Genome sequencing is revealing a vast mutational landscape in leukemia, offering new opportunities for treatment with targeted therapy. Here, we identify two patients with acute myelogenous leukemia and B-cell acute lymphoblastic leukemia whose tumors harbor point mutations in the ALK kinase. The mutations reside in the extracellular domain of ALK and are potently transforming in cytokine-independent cellular assays and primary mouse bone marrow colony formation studies. Strikingly, both mutations conferred sensitivity to ALK kinase inhibitors, including the FDA-approved drug crizotinib. On the basis of our results, we propose that tumors harboring ALK mutations may be therapeutically tractable for personalized treatment of certain aggressive leukemias with ALK inhibitors.

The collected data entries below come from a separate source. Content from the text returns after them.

(** ** The recursive descent *)

Lemma descent_sound n :
  (∀ s ts, here s ts → (4 * length ts + 4 <= n)%nat → parses (λ c u rest, gline u c) (parseline n es s) ts) ∧
  (∀ s ts, here s ts → (4 * length ts + 3 <= n)%nat → parses (λ c u rest, gpipe u c) (parsepipe n es s) ts) ∧
  (∀ s ts, here s ts → (4 * length ts + 2 <= n)%nat → parses (λ c u rest, gexec u c) (parseexec n es s) ts) ∧
  (∀ s ts, here s ts → headin [LPAR] ts = true → (4 * length ts + 1 <= n)%nat → parses (λ c u rest, gexec u c) (parseblock n es s) ts).
Proof.
  induction n as [|n (IHl & IHp & IHe & IHb)]; [split_and!; lia|]. split_and!; intros s ts Hs.
  - intros Hn. cbn [parseline]. eapply parses_bind; [apply IHp; [done|lia]|]. intros c s1 u rest -> Hs1 Hg.
    eapply parses_bind; [apply (back_sound es _ _ _ Hs1 (here_length _ _ Hs1))|]. intros d s2 u2 rest2 -> Hs2 (k & -> & ->).
    apply parses_sym; [done|done|done| |].
    + intros s4 ts' -> Hs4. rewrite !length_app in Hn. cbn [length] in Hn. eapply parses_bind; [apply IHl; [done|lia]|]. intros d s5 u5 rest5 -> Hs5 Hg5.
      apply parses_ret; [done|]. rewrite app_nil_r. by constructor.
    + intros s3 Hs3. apply parses_ret; [done|]. rewrite app_nil_r. by constructor.
  - intros Hn. cbn [parsepipe]. eapply parses_bind; [apply IHe; [done|lia]|]. intros c s1 u rest -> Hs1 Hg. apply parses_sym; [done|done|done| |].
    + intros s4 ts' -> Hs4. rewrite !length_app in Hn. cbn [length] in Hn. eapply parses_bind; [apply IHp; [done|lia]|]. intros d s5 u5 rest5 -> Hs5 Hg5.
      apply parses_ret; [done|]. rewrite app_nil_r. by constructor.
    + intros s3 Hs3. apply parses_ret; [done|]. rewrite app_nil_r. by constructor.
  - intros Hn. cbn [parseexec]. destruct (peek_run _ _ [LPAR] Hs eq_refl) as (s1 & E1 & Hs1). rewrite (bind_run _ _ _ _ _ E1).
    destruct (headin [LPAR] ts) eqn:Hh; [apply IHb; [done|done|lia]|].
    eapply parses_bind; [apply (redirs_sound es _ _ Hs1 (here_length _ _ Hs1))|]. intros rs1 s3 u rest -> Hs3 [Hg _].
    eapply parses_mono; [apply (args_sound es _ _ [] rs1 Hs3 (here_length _ _ Hs3)); unfold MAXARGS; cbn; lia|].
    intros c u' rest' (ws & rs' & Hga & Hlen & ->). by constructor.
  - intros Hh Hn. cbn [parseblock]. destruct (peek_run _ _ [LPAR] Hs eq_refl) as (s1 & E1 & Hs1). rewrite (bind_run _ _ _ _ _ E1), Hh. cbn [negb].
    destruct (headin_one LPAR ts ltac:(done) Hh) as [ts' ->]. destruct (gettoken_sym _ _ _ Hs1) as (w & s2 & E2 & Hs2 & _). rewrite (bind_run _ _ _ _ _ E2).
    cbn [length] in Hn. apply parses_cons. eapply parses_bind; [apply IHl; [done|lia]|]. intros c s3 u rest -> Hs3 Hg.
    destruct (peek_run _ _ [RPAR] Hs3 eq_refl) as (s4 & E4 & Hs4). rewrite (bind_run _ _ _ _ _ E4).
    destruct (headin [RPAR] rest) eqn:Hh'; [|right; by eexists _, _]. cbn [negb]. destruct (headin_one RPAR rest ltac:(done) Hh') as [ts' ->].
    destruct (gettoken_sym _ _ _ Hs4) as (w5 & s5 & E5 & Hs5 & _). rewrite (bind_run _ _ _ _ _ E5). apply parses_cons.
    eapply parses_bind; [apply (redirs_sound es _ _ Hs5 (here_length _ _ Hs5))|]. intros rs1 s6 u' rest' -> Hs6 [Hg6 _].
    apply parses_ret; [done|]. rewrite app_nil_r. by constructor.
Qed.

(** The symbol [c], looked at and read; something else, looked at. *)
Lemma sym_read {A} c (k k' : M shell A) s ts :
  here s (Sym c :: ts) → in_chars symbols c = true → c ≠ GT →
  ∃ s', here s' ts ∧ (b ← peek es [c]; if (b : bool) then gettoken es;; k else k') s = k s'.
Proof.
  intros Hs Hc Hg. destruct (peek_run _ _ [c] Hs) as (s1 & E1 & Hs1); [by cbn [forallb]; rewrite Hc|].
  destruct (gettoken_sym _ _ _ Hs1) as (w & s2 & E2 & Hs2 & _). exists s2. split; [done|]. rewrite (bind_run _ _ _ _ _ E1).
  assert (Hh : headin [c] (Sym c :: ts) = true).
  { cbn [headin]. apply in_chars_elem. destruct (Z.eqb_spec c PLUS) as [->|_]; [done|by left]. }
  by rewrite Hh, (bind_run _ _ _ _ _ E2).
Qed.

Figure 1. Identification of ALK mutations in leukemia patient samples

(A) Schematic of the location of the ALK mutations identified by deep sequencing. Including the location of the following domains: MAM1, LDL-A (LDL), MAM2, glycine Rich (Gly), transmembrane (TM), and Tyrosine Kinase. (B,C) Sanger sequencing confirms that tumor cells from a pediatric B-ALL leukemia sample harbored the ALK A348D mutation in the MAM1 domain, and tumor cells from a patient with Adult AML exhibited the ALK F856S mutation in the glycine-rich domain.

Figure 2. ALK point mutations found in leukemia samples are oncogenic, and sensitive to Crizotinib

(A) The ALK A348D and F856S mutations transforms the murine Ba/F3 pro-B cell line to cytokine independent growth. Ba/F3 cells expressing WT ALK, ALK A348D, F856S, Ba/F3 cells harboring an empty vector (Mig Empty), or parental Ba/F3s were grown in the absence of the cytokine IL3. Total viable cells are plotted over time. (B) ALK mutations are expressed at the same level as WT ALK. Immunoblot analysis of Ba/F3 cells expressing ALK mutations along with their respective WT ALK controls from each Ba/F3 IL3 withdrawal experiment. GAPDH serves as a loading control. (C) ALK point mutations induce colony formation in mouse bone marrow. Mouse bone marrow cells were infected with retrovirus expressing WT ALK, A348D or F856S and then plated in colony formation medium in the absence of cytokines. The average number of colonies formed from three replicates are shown. Error bars represent the standard error of the mean. (D) ALK point mutant expressing Ba/F3 cells are sensitive to Crizotinib. IL3-independent Ba/F3 cells expressing the ALK A348D or F856S mutations were treated with Crizotinib in triplicate. Cell viability was determined using a tetrazolamine based viability assay. Viability is represented as a percentage of the untreated control. The mean of three replicates are shown, along with the standard error.

Figure 3. The ALK A348D and F856S mutations confer sensitivity to ALK inhibitors

IL3-independent Ba/F3 cells expressing the ALK A348D or F856S mutations were treated with NVPTAE684 (A), AP2631 (B), LDK378 (C) or GSK1838705A (D). Parental BaF3 cells in IL3 containing medium were used as a control. All drugs were used at the following concentrations: 500, 250, 125, 62.5, 31.25, 15.6, 7.8, 3.9, 1.95, 0.98, 0.49 and 0 nM. Cell viability was determined using a tetrazolamine based viability assay. Viability is represented as a percentage of the untreated control. The mean of three replicates is plotted, along with the standard error.